Reality is mediated, filtered, fragmented         

         
            Reality is mediated, filtered, fragmented         
       
       
                             
           

              An immobilized body in a clinical space gazes, through technological artifice, towards a world that no longer belongs to it. Reality is mediated, filtered, fragmented. Freedom exists only as simulation. Consciousness remains captive between cold walls and digital promises.           

         
                   
           

Complete details about the artwork

           

The work represents a state of suspension between life and projection, between body and escape, between harsh present and comforting illusion. The character, immobilized in a hospital bed, is connected not to reality, but to an idealized reconstruction of it: an island, a calm sea, a sky without illness. But this freedom is merely an interface.

VR goggles become the fracturist symbol of artificial escape — a rupture between what is lived and what is allowed to be imagined. The cold, medical room is possessed by an almost uniform blue, a sign of stagnation, of time that no longer flows naturally, but is measured by machines. The clock in the background no longer indicates life, but its monitoring.

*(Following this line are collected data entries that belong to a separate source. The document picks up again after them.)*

(* ===== verification/ServerThreads.v ===== *)
(** * The server at the granularity of its accesses to shared state

    In [ServerSystem] an operation of the server is one step.  The code's tasks
    interleave between any two accesses to the client table, the event counter
    and the outbound channels, and wait: for room in a full channel, for a permit,
    for a socket.  Here each of these is a step of its own ([served_step]):

    - [Queueing], [queue_access]: [queue_for], whose [send().await] waits while
      the channel is full;
    - [Push], [push_access]: [ServerHandle::broadcast_event] and [send_event_to].
      The iteration over the client table, which belongs to the library of the
      map, yields any entry that is in the table at that moment and may end at any
      time: which entries, how often and in which order is not assumed;
    - [Reader], [reader_access], [receive]: [serve_connection] from the
      notification of the handlers to the end of its teardown;
    - [Writer], [writer_take], [writer_socket]: the writer task, which holds one
      message while the socket accepts it;
    - [Task], [task_access]: a handler task, and a push by any task of the
      application.

    The setup of a connection up to its registration ([setup]) is one step, and so
    is the execution of a handler ([respond]) or of the lifecycle handlers: they
    act on the shared state through [ServerHandle] only ([handlers_push]). *)

From stdpp Require Import pretty.
From S2P Require Import Prelude Utf8 Json Protocol Texts Attachment PacketJson Codec RateLimiter.
From S2P Require Import Validation ServerTypes ServerRuntime ServerSystem.
#[local] Open Scope Z_scope.

(** [SERVER_CLOSE_GRACE]: 500 ms. *)
Definition SERVER_CLOSE_GRACE : Z := 500000000.

Section Data.
Context {C : Crypto}.

(** A task in [queue_for]: at the lookup, at the encoding, at [send().await]. *)
Inductive Queueing : Type :=
| QLookup (connection_id : string) (packet : PacketEnvelope)
| QEncode (key : string) (packet : PacketEnvelope)
| QSend (key : string) (m : ServerOutbound)
| QDone (r : result ServerError unit).

(** A task in [broadcast_event] (no target) or [send_event_to]. *)
Inductive Push : Type :=
| PFetch (h : ServerHandle) (target : option string) (name : string) (data : object_map)
    (atts : list FileAttachment)
| PLookup (h : ServerHandle) (target : string) (packet : PacketEnvelope)
| PEncode (h : ServerHandle) (key : option string) (packet : PacketEnvelope)
| PIter (m : ServerOutbound)
| PTry (key : string) (m : ServerOutbound)
| PDone (r : result ApiError unit).

(** [serve_connection] after its setup. *)
Inductive Reader : Type :=
| RConnected (auth : option object_map)
| RNotice (p : Push)
| RReading
| RReply (q : Queueing)
| RPong (payload : bytes)
| RAcquire (packet : PacketEnvelope)
| RClosing (r : result ServerError unit)
| ROffer (r : result ServerError unit)
| RGrace (r : result ServerError unit) (deadline : Z)
| RAbort (r : result ServerError unit)
| RNotify (r : result ServerError unit)
| RGone (r : result ServerError unit)
| RUnwound.

(** The writer task: not spawned yet, at its [select!], at a write, or over. *)
Inductive Writer : Type := WUnborn | WIdle | WWriting (m : Message) | WStopped.
Definition spawn_writer (wr : Writer) : Writer := match wr with WUnborn => WIdle | _ => wr end.

(** The tasks beside the connections. *)
Inductive Task : Type :=
| THandle (connection_id : string) (packet : PacketEnvelope)
| TReply (connection_id : string) (q : Queueing)
| TPush (p : Push).

End Data.

(** What an access reports: a message offered to a channel, and whether the
    channel took it. *)
Definition Report : Type := string * ServerOutbound * bool.

Section Threads.
Context {J : SerdeJson} {C : Crypto} {X : X25519} {H : Sha256} {TX : ErrorTexts} {App : Type}.
Abbreviation W := (World App).
Context (self : WscallServer (App:=App)).
Implicit Types (w : W).

(** ** Accesses *)

(** A live channel without room: [send().await] waits. *)
Definition no_room (key : string) w : bool :=
  match channels w !! key with
  | Some c => receiver c && bool_decide (SERVER_OUTBOUND_QUEUE_CAPACITY <= blen (queue c))
  | None => false
  end.

(** [queue_for], one access at a time. *)
Definition queue_access (q : Queueing) w : option (option Report * Queueing * W) :=
  match q with
  | QLookup connection_id packet =>
      Some (None,
            match clients (state w) !! connection_id with
            | None => QDone (Err (SApi (not_found "connection is closed")))
            | Some entry =>
                if is_ecdh self then QSend (sender entry) (Packet packet) else QEncode (sender entry) packet
            end, w)
  | QEncode key packet =>
      let '(r, w) := codec_encode (codec self) packet w in
      Some (None,
            match r with
            | Ok encoded => QSend key (PreEncoded encoded)
            | Err e => QDone (Err (SProtocol e))
            | Panic => QDone Panic
            end, w)
  | QSend key m =>
      if no_room key w then None
      else let '(r, w) := send key m w in
           Some (Some (key, m, is_ok r),
                 QDone (map_err (fun _ => SApi (internal "failed to queue outbound packet")) r), w)
  | QDone _ => None
  end.
(* ===== verification/ServerFlow.v ===== *)
(** * What the server's tasks achieve together

    Executions of [ServerThreads]: how a broadcast goes on while connections come
    and go, that handler tasks and teardowns end, and two ways in which one peer or
    one packet keeps a connection from working. *)

From S2P Require Import Prelude Utf8 Json Protocol Texts Attachment PacketJson Codec RateLimiter.
From S2P Require Import Validation ServerTypes ServerRuntime ServerSystem ServerThreads.
#[local] Open Scope Z_scope.

Section Properties.
Context {J : SerdeJson} {C : Crypto} {X : X25519} {H : Sha256} {TX : ErrorTexts} {App : Type}.
Abbreviation W := (World App).
Context (self : WscallServer (App:=App)).
Context (ent : nat -> Z -> result string bytes) (a0 : App) (t0 : Z).
Implicit Types (w : W).
Abbreviation step := (any_step self).
Abbreviation init := (served_init self ent a0 t0).

(** *** The phases of a reader *)

(** The reader of a connection moves towards the end of its teardown. *)
Definition phase (rd : Reader) : nat :=
  match rd with
  | RClosing _ => 5 | ROffer _ => 4 | RGrace _ _ => 3 | RAbort _ => 2 | RNotify _ => 1 | RGone _ => 0 | _ => 6
  end.
Lemma phase_open rd : is_open rd = false <-> (phase rd <= 4)%nat.
Proof. destruct rd; cbn; split; try done; lia. Qed.
Lemma phase_over rd : is_over rd = true <-> (phase rd <= 1)%nat.
Proof. destruct rd; cbn; split; try done; lia. Qed.

Lemma reader_access_phase id a c rd wr w rd' wr' w' :
  reader_access self id a c rd wr w = Some (rd', wr', w') ->
  (phase rd' <= phase rd)%nat /\ ((phase rd < 6)%nat -> (phase rd' < phase rd)%nat).
Proof.
  destruct rd as [auth|p| |q|pl|pk|r|r|r d|r|r|r|]; cbn [reader_access]; try done.
  - intros [= <- _ _]. cbn. lia.
  - destruct p; try (intros [= <- _ _]; destruct r; cbn; lia).
    all: destruct (push_access _ None w) as [[[]]|]; [|done]; intros [= <- _ _]; cbn; lia.
  - destruct q; try (intros [= <- _ _]; destruct r; cbn; lia).
    all: destruct (queue_access self _ w) as [[[]]|]; [|done]; intros [= <- _ _]; cbn; lia.
  - destruct (no_room id w); [done|]. destruct (send id (Pong pl) w) as [[] ?]; intros [= <- _ _]; cbn; lia.
  - intros [= <- _ _]. cbn. lia.
  - intros [= <- _ _]. cbn. lia.
  - destruct wr; repeat case_bool_decide; try done; intros [= <- _ _]; cbn; lia.
  - intros [= <- _ _]. cbn. lia.
  - intros [= <- _ _]. cbn. lia.
Qed.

Happiness is projected onto the wall as a landscape without a body, without pain, without weight. The palm tree and the sea are not real — they are merely codifications of the human desire to escape suffering. Thus, the work does not speak of hope, but of dependence on simulacrum.

The fracture is not visually violent, but silent: between the vulnerable body and the perfect universe, between biological limits and the promise of the digital infinite. Man no longer dreams — he is connected to his own illusion.

This is a meditation on a future where suffering is not healed, but blurred by image. A world where pain no longer disappears, but is merely covered with artificial light.